Sir Gawain and the Green Knight, v. 1350.

Les joutes de la chasse et de la séduction

Dix mois plus tard, Gauvain se mit en route vers la Chapelle Verte. Les dames et demoiselles le pleurèrent, car elles croyaient qu’il marchait vers sa mort.

Son voyage vers le nord l’amena à affronter des sauvages et des chevaliers ennemis. Gauvain combattit des loups, des ogres et des dragons au fil de ses périples. Les vents glacials et la neige tourbillonnaient autour de lui tandis qu’il frayait son chemin à travers les bois et les collines.

Enfin, la veille de Noël, Gauvain parvint à un château où Lord Bertilak de Hautdesert et sa belle épouse accueillirent le héros fourbu de voyage. Bertilak offrit l’hospitalité au héros, la Chapelle Verte n’étant pas loin.

Bertilak annonça à son hôte qu’il partirait à la chasse et que son épouse divertirait le convive durant la journée. Bertilak proposa à Gauvain qu’ils s’échangent des cadeaux chaque jour au retour de la chasse. Bertilak donnerait au héros un présent tiré de sa chasse, tandis que Gauvain remettrait à son hôte tout ce qu’il aurait gagné au château.


Dès le lendemain matin, tandis que Bertilak partait chasser, l’épouse du seigneur tint compagnie à Gauvain. Bertilak traquait les cerfs dans la forêt.

La belle épouse flirte avec Gauvain et s’employa à séduire le héros pour qu’il partageât sa couche. Gauvain, avec habileté et courtoisie, détourna ses avances sans offenser son hôtesse. Il accepta toutefois un baiser de sa part.

Au soir, Bertilak revint de la chasse avec tout le gibier abattu. Comme convenu la veille, il remit ses prises à Gauvain. Gauvain n’ayant reçu qu’un baiser de l’épouse de son hôte, il embrassa Bertilak sur les lèvres. Bertilak jugea l’échange équitable.


Le lendemain, Bertilak repartit avec ses chasseurs.

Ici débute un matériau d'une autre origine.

(** What [optimize_query_handler] asks of the planner: the estimated costs of the steps of
    the plan, if one came; an error of the planner is passed over. *)
Definition plan_costs (body : option LogicalPlan) (m : PlannerMutex)
    : answer (option (list f64)) * PlannerMutex :=
  match body with
  | None => (Some (Ok None), m)
  | Some plan =>
    with_planner (λ p,
      (λ r, (Ok (Some match r with
                      | Ok explained => es_cost_ms <$> eo_steps explained
                      | Err _ => [f64_of_Z 1; f64_of_Z 0; f64_of_Z 0]
                      end), p)) <$> explain p plan) m
  end.

(** ** EXPLAIN ANALYZE *)

Record ExplainAnalyzeRequest := {
  aq_plan : LogicalPlan; aq_simulated_timings : option (list f64);
}.

(** The time a step is said to have taken: nothing is executed. *)
Definition simulated_ms (timings : option (list f64)) (i : nat) (step : PlanStep) : f64 :=
  default (f64_mul (time_ms (ps_cost step)) (f64_literal 11 1)) (timings ≫= (.!! i)).

Definition record_simulated (timings : option (list f64)) (now : DateTime) (steps : list PlanStep)
    (p : Profiler) : option Profiler :=
  foldl (λ op '(i, step), op ≫= λ p,
           record_step i (simulated_ms timings i step) (estimated_rows (ps_cost step)) now now p)
    (Some p) (imap pair steps).

(** [now] is the clock for the identifier, [now'] for the steps and [now''] for what they
    teach the statistics. *)
Definition query_explain_analyze_handler (request : ExplainAnalyzeRequest) (now now' now'' : DateTime)
    : PlannerMutex → answer ExplainAnalyzeOutput * PlannerMutex :=
  with_planner (λ p,
    match explain p (aq_plan request) with
    | None => None
    | Some (Err e) => Some (bad_plan (Err e), p)
    | Some (Ok explained) =>
      match optimize p (aq_plan request) with
      | None => None
      | Some (Err e) => Some (bad_plan (Err e), p)
      | Some (Ok physical) =>
        let plan_id := "analyze-" +:+ pretty (timestamp_millis now) in
        profiler ← record_simulated (aq_simulated_timings request) now' (pp_steps physical)
                     (Profiler_new plan_id physical);
        '(profile, stats) ← finish now'' profiler (pl_stats p);
        Some (Ok (with_profile profile explained), {| pl_config := pl_config p; pl_stats := stats |})
      end
    end).

(** ** Prepared statements *)

Context {V : Type}.

Record PreparedCreateRequest := { cq_query : string; cq_plan : LogicalPlan }.

Definition prepared_create_handler (request : PreparedCreateRequest) (now now' : DateTime) (c : PlanCache)
    : result ApiError (Z * PreparedStatement) * PlanCache :=
  let '(id, c) := prepare (cq_query request) (cq_plan request) now c in
  let '(stmt, c) := cache_get id now' c in
  (stmt ← ok_or (ApiInternal "Failed to retrieve prepared statement after creation") stmt;
   Ok (201, stmt), c).

Definition prepared_get_handler (id : string) (now : DateTime) (c : PlanCache)
    : result ApiError PreparedStatement * PlanCache :=
  let '(stmt, c) := cache_get id now c in
  (ok_or (ApiNotFound ("Prepared statement '" +:+ id +:+ "' not found")) stmt, c).

(** [{:?}] of a list of strings, each printed by [debug_str]. *)
Definition debug_strings (debug_str : string → string) (l : list string) : string :=
  "[" +:+ String.concat ", " (debug_str <$> l) +:+ "]".

Definition cache_error_to_string (debug_str : string → string) (e : CacheError) : string :=
  match e with
  | CacheNotFound id => "prepared statement not found: " +:+ id
  | ParameterMismatch expected provided =>
    "parameter mismatch: expected " +:+ debug_strings debug_str expected +:+ ", provided "
      +:+ debug_strings debug_str provided
  | Expired id => "prepared statement expired: " +:+ id
  | CacheFull => "cache is full"
  end.

Definition prepared_execute_handler (debug_str : string → string) (id : string) (params : gmap string V)
    (now : DateTime) (c : PlanCache) (m : PlannerMutex)
    : answer PhysicalPlan * (PlanCache * PlannerMutex) :=
  let '(stmt, c) := execute_prepared id params now c in
  match stmt with
  | Err e => (Some (Err (ApiBadRequest (cache_error_to_string debug_str e))), (c, m))
  | Ok stmt =>
    let '(physical, m) :=
      match pr_cached_physical_plan stmt with
      | Some cached => (Some (Ok cached), m)
      | None => with_planner (λ p,
                  (λ r, (map_err (λ e, ApiInternal (planner_error_to_string e)) r, p))
                    <$> optimize p (pr_logical_plan stmt)) m
      end in
    match physical with
    | Some (Ok physical) => (Some (Ok physical), (cache_plan id physical c, m))
    | r => (r, (c, m))
    end
  end.

Definition prepared_stats_handler (c : PlanCache) : CacheStats := stats_async c.

(** ** Slow queries *)

Definition slow_queries_handler (log : SlowQueryLog) : SlowQuerySummary := summary log.

End handlers.

(** ** What the handlers on the planner promise

    One request whose plan cannot be printed disables the planner for good; and EXPLAIN
    ANALYZE, which executes nothing, teaches the statistics the figures it made up. *)

Section handlers.
Context {CH : Chrono} {CD : ChronoDuration} {UC : Unicode} {UH : UnicodeChar} {SH : Sha256}.
Context {HI : HashIter string} {HM : HashIter Modality} {LG : Log2} {FX : FixedDisplay} {DC : DebugCondition}.
Implicit Types (p : Planner) (m : PlannerMutex) (plan : LogicalPlan).

Definition printable plan : Prop := Forall (λ node, ¬ unprintable node) (lp_nodes plan).

Lemma optimize_outcome p plan :
  match optimize p plan with
  | None => ¬ printable plan
  | Some (Err e) => e = EmptyPlan ∧ lp_nodes plan = []
  | Some (Ok _) => lp_nodes plan ≠ [] ∧ printable plan
  end.
Proof.
  unfold optimize, printable. pose proof (node_costs_spec p (lp_nodes plan) 0) as Hn.
  destruct (lp_nodes plan) as [|node nodes] eqn:Hl; [done|]. rewrite <- Hl in *.
  destruct (node_costs p 0 (lp_nodes plan)) as [cs|]; cbn [mbind option_bind].
  - destruct Hn as (Hm & Hp & _). split; [by rewrite Hl|].
    assert (nc_node <$> cs = lp_nodes plan) as <-.
    { transitivity (((λ c, (nc_index c, nc_node c)) <$> cs).*2); [by rewrite <- list_fmap_compose|].
      rewrite Hm, fmap_imap. rewrite <- (list_fmap_id (lp_nodes plan)) at 2.
      rewrite <- imap_const. by apply imap_ext. }
    apply Forall_fmap. eapply Forall_impl; [exact Hp|]. cbn.
    intros c [_ Hh]%priced_spec Hu%optimization_hint_None. congruence.
  - intros Ha. apply Exists_exists in Hn as (x & Hx & Hu). rewrite Forall_forall in Ha. by apply (Ha x).
Qed.

Lemma empty_printable plan : lp_nodes plan = [] → printable plan.
Proof. unfold printable. by intros ->. Qed.

(** ** EXPLAIN ANALYZE *)

Definition simulated_figures (timings : option (list f64)) (now : DateTime) (x : nat * PlanStep)
    : figures :=
  (x.1, simulated_ms timings x.1 x.2, estimated_rows (ps_cost x.2), now, now).

Definition simulated_calls (timings : option (list f64)) (now : DateTime) (steps : list PlanStep)
    : list figures :=
  simulated_figures timings now <$> imap pair steps.

Lemma record_simulated_calls timings now steps pr :
  record_simulated timings now steps pr = record_calls pr (simulated_calls timings now steps).
Proof.
  unfold record_simulated, record_calls, simulated_calls. generalize (Some pr).
  induction (imap pair steps) as [|[i step] l IH]; intros o; [done|]. cbn. by rewrite IH.
Qed.

Lemma record_calls_is_Some calls pr :
  Forall (λ c : figures, c.1.1.1.1 < length (pp_steps (pr_plan pr)))%nat calls →
  is_Some (record_calls pr calls).
Proof.
  unfold record_calls. revert pr. induction calls as [|c calls IH]; intros pr; [by eexists|].
  intros [Hc Hcs]%Forall_cons. cbn [foldl mbind option_bind].
  destruct c as [[[[i ms] rows] s] e]. cbn [record_figures].
  destruct (record_step i ms rows s e pr) as [pr'|] eqn:Hr.
  - apply IH. unfold record_step in Hr. apply bind_Some in Hr as (? & _ & [= <-]). done.
  - apply record_step_panics in Hr. cbn in Hc. lia.
Qed.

Cette fois, il affronta un adversaire plus redoutable : le sanglier. La bête avait blessé plusieurs chiens. Les flèches des archers s’avérèrent inefficaces contre la cuirasse du sanglier. Bertilak pourchassa le sanglier toute la journée. Il finit par le coincer dans une rivière. Le sanglier chargea Bertilak. Tous deux tombèrent à l’eau. Bertilak tua le sanglier de son épée.

Au château, l’épouse de l’hôte poursuivit ses tentatives de séduction envers Gauvain. Celui-ci eut davantage de difficultés à détourner la belle dame. Elle soumit la retenue de Gauvain à ses limites extrêmes, car elle comptait parmi les plus belles du royaume. Il accepta un nouveau baiser avant qu’elle ne quittât sa chambre.

Lorsque Bertilak regagna le château, il offrit le gibier du jour à Gauvain. En retour, Gauvain embrassa son hôte.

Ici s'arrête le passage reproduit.